**Exercise brief**
From the data below, return the exact lines starting at the line containing "A client's bytes" and ending at the line containing "Ok (frames, buffer)", both included, and nothing else.

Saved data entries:
Lemma lines_app a b :
  lines (a ++ b) =
    (fst (lines a) ++ fst (lines (snd (lines a) ++ b)), snd (lines (snd (lines a) ++ b))).
Proof.
  induction a as [|c a IH]; [cbn; by destruct (lines b)|]. cbn [app lines]. rewrite IH.
  destruct (lines a) as [la ra]. cbn [fst snd].
  destruct (is_char newline c) eqn:Hc; cbn [fst snd app]; [done|].
  destruct la as [|l la]; cbn [fst snd app lines]; [|done].
  rewrite Hc. destruct (lines (ra ++ b)) as [[|??] ?]; done.
Qed.

(** The text is its lines, newlines included, followed by the rest. *)
Lemma lines_concat s :
  s = concat ((λ l, l ++ [newline]) <$> fst (lines s)) ++ snd (lines s).
Proof.
  induction s as [|c s IH]; [done|]. cbn [lines].
  destruct (lines s) as [ls r]. cbn [fst snd] in IH.
  destruct (is_char newline c) eqn:Hc.
  - apply is_char_true in Hc as ->. csimpl. by f_equal.
  - destruct ls as [|l ls]; csimpl in *; by f_equal.
Qed.

(** The rest is a line that has not ended: it has no newline, and whatever
    follows it extends it. *)
Lemma lines_rest s : lines (snd (lines s)) = ([], snd (lines s)).
Proof.
  induction s as [|c s IH]; [done|]. cbn [lines].
  destruct (lines s) as [[|l ls] r]; cbn [fst snd] in *; destruct (is_char newline c) eqn:Hc;
    cbn [fst snd]; try done. cbn [lines]. by rewrite IH, Hc.
Qed.

Lemma lines_open_cons c r :
  lines (c :: r) = ([], c :: r) → is_char newline c = false ∧ lines r = ([], r).
Proof.
  cbn [lines]. destruct (lines r) as [[|l ls] r'], (is_char newline c); naive_solver.
Qed.

Lemma lines_extend r b :
  lines r = ([], r) →
  match lines (r ++ b) with
  | (l :: _, _) => zlen r ≤ zlen l
  | ([], r') => zlen r ≤ zlen r'
  end.
Proof.
  induction r as [|c r IH]; intros H.
  { cbn [app]. destruct (lines b) as [[|??] ?]; apply zlen_nonneg. }
  apply lines_open_cons in H as [Hc H]. specialize (IH H). cbn [app lines].
  destruct (lines (r ++ b)) as [[|l ls] r']; rewrite Hc; unfold zlen in *; cbn [length]; lia.
Qed.

Lemma lines_terminated s : newline ∉ s → lines (s ++ [newline]) = ([s], []).
Proof.
  induction s as [|c s IH]; [done|].
  intros [Hc Hs]%not_elem_of_cons. cbn [app lines]. rewrite IH by done.
  destruct (is_char newline c) eqn:E; [|done]. by apply is_char_true in E.
Qed.

(** The loop finds the lines that follow [from], as long as they fit. *)
Lemma split_loop_spec fuel buffer max from frames :
  (length buffer - from < fuel)%nat → (from ≤ length buffer)%nat →
  let '(ls, r) := lines (drop from buffer) in
  split_loop fuel buffer max from frames =
    if forallb (λ l, zlen l <=? max) ls
    then (Ok (), frames ++ ls, (length buffer - length r)%nat)
    else (Err too_large,
          frames ++ take (default 0%nat (find_pred (λ l, max <? zlen l) ls)) ls,
          (split_loop fuel buffer max from frames).2).
Proof.
  revert from frames. induction fuel as [|fuel IH]; intros from frames Hf Hfrom; [lia|].
  cbn [split_loop]. unfold find_from.
  destruct (find_pred (is_char newline) (drop from buffer)) as [i|] eqn:Hi.
  - pose proof (find_pred_lt _ _ _ Hi) as Hlt. rewrite length_drop in Hlt.
    rewrite (lines_first _ _ Hi), drop_drop. cbn [fmap option_fmap option_map].
    replace (from + i - from)%nat with i by lia.
    replace (from + i + 1)%nat with (from + S i)%nat by lia.
    specialize (IH (from + S i)%nat
      (frames ++ [substr from (Some i) buffer]) ltac:(lia) ltac:(lia)).
    destruct (lines (drop (from + S i) buffer)) as [ls r]. cbn [fst snd forallb].
    assert (Hz : zlen (take i (drop from buffer)) = Z.of_nat i).
    { unfold zlen. rewrite length_take, length_drop. lia. }
    rewrite Hz. cbn [find_pred]. rewrite Hz.
    destruct (Z.ltb_spec max (Z.of_nat i)) as [Hbig|Hsmall].
    { rewrite (proj2 (Z.leb_gt _ _)) by lia. cbn. by rewrite app_nil_r. }
    rewrite (proj2 (Z.leb_le _ _)) by lia. cbn [andb].
    destruct (forallb _ ls) eqn:Hall.
    { rewrite IH. by rewrite <-(assoc_L (++)). }
    rewrite IH. destruct (find_pred _ ls) as [k|] eqn:Hk; cbn [default fmap option_fmap].
    + cbn. by rewrite <-(assoc_L (++)).
    + exfalso. apply find_pred_None in Hk. apply not_true_iff_false in Hall.
      apply Hall, forallb_forall. intros l Hl%list_elem_of_In.
      rewrite Forall_forall in Hk. specialize (Hk l Hl). cbn in Hk. lia.
  - rewrite (lines_no_newline _ Hi). cbn [forallb]. rewrite app_nil_r, length_drop.
    do 2 f_equal. lia.
Qed.

Lemma lines_rest_suffix s :
  drop (length s - length (snd (lines s))) s = snd (lines s) ∧
  (length (snd (lines s)) ≤ length s)%nat.
Proof.
  pose proof (lines_concat s) as H. destruct (lines s) as [ls r]. cbn [fst snd] in *.
  subst s. rewrite length_app. split; [|lia].
  rewrite Nat.add_sub. by rewrite drop_app_length.
Qed.

Lemma split_frames_iff buffer max frames fs r :
  split_frames buffer max frames = (Ok (), frames ++ fs, r) ↔
  lines buffer = (fs, r) ∧ Forall (λ l, zlen l ≤ max) fs ∧ zlen r < max.
Proof.
  unfold split_frames.
  pose proof (split_loop_spec (S (length buffer)) buffer max 0 frames) as Hs.
  rewrite drop_0 in Hs. specialize (Hs ltac:(lia) ltac:(lia)).
  pose proof (lines_rest_suffix buffer) as [Hd Hle].
  destruct (lines buffer) as [ls r0]. cbn [fst snd] in *. rewrite Hs.
  destruct (forallb _ ls) eqn:Hall.
  - rewrite forallb_forall in Hall. rewrite Hd.
    assert (Hall' : Forall (λ l, zlen l ≤ max) ls).
    { apply Forall_forall. intros l Hl%list_elem_of_In. specialize (Hall l Hl). lia. }
    destruct (Z.leb_spec max (zlen r0)); split; [done|naive_solver lia| |].
    + intros [= Hfs%app_inv_head <-]. subst. auto.
    + naive_solver.
  - split; [done|]. intros ([= -> ->] & Hf & _).
    apply not_true_iff_false in Hall. destruct Hall. apply forallb_forall.
    intros l Hl%list_elem_of_In. rewrite Forall_forall in Hf. specialize (Hf l Hl). cbn in Hf. lia.
Qed.

(** ** Streams

    A client's bytes arrive in arbitrary pieces; [feed] is what the reader
    thread does with them, appending to the buffer and splitting again. *)
Fixpoint feed (max : Z) (frames : list cstring) (buffer : cstring)
    (chunks : list cstring) : result IpcError (list cstring * cstring) :=
  match chunks with
  | [] => Ok (frames, buffer)
  | c :: chunks =>
      match split_frames (buffer ++ c) max frames with
      | (Err e, _, _) => Err e
      | (Ok _, frames, buffer) => feed max frames buffer chunks
      end
  end.

Lemma split_frames_ok_lines buffer max frames out r :
  split_frames buffer max frames = (Ok (), out, r) →
  out = frames ++ fst (lines buffer) ∧ r = snd (lines buffer).
Proof.
  intros H. assert (∃ fs, out = frames ++ fs) as [fs ->].
  { revert H. unfold split_frames.
    pose proof (split_loop_spec (S (length buffer)) buffer max 0 frames) as Hs.
    rewrite drop_0 in Hs. specialize (Hs ltac:(lia) ltac:(lia)).
    destruct (lines buffer) as [ls r0]. rewrite Hs.
    destruct (forallb _ ls); [|done]. destruct (_ <=? _); [done|]. intros [= <- _]. eauto. }
  apply split_frames_iff in H as (-> & _ & _). done.
Qed.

**Exercise response**
    A client's bytes arrive in arbitrary pieces; [feed] is what the reader
    thread does with them, appending to the buffer and splitting again. *)
Fixpoint feed (max : Z) (frames : list cstring) (buffer : cstring)
    (chunks : list cstring) : result IpcError (list cstring * cstring) :=
  match chunks with
  | [] => Ok (frames, buffer)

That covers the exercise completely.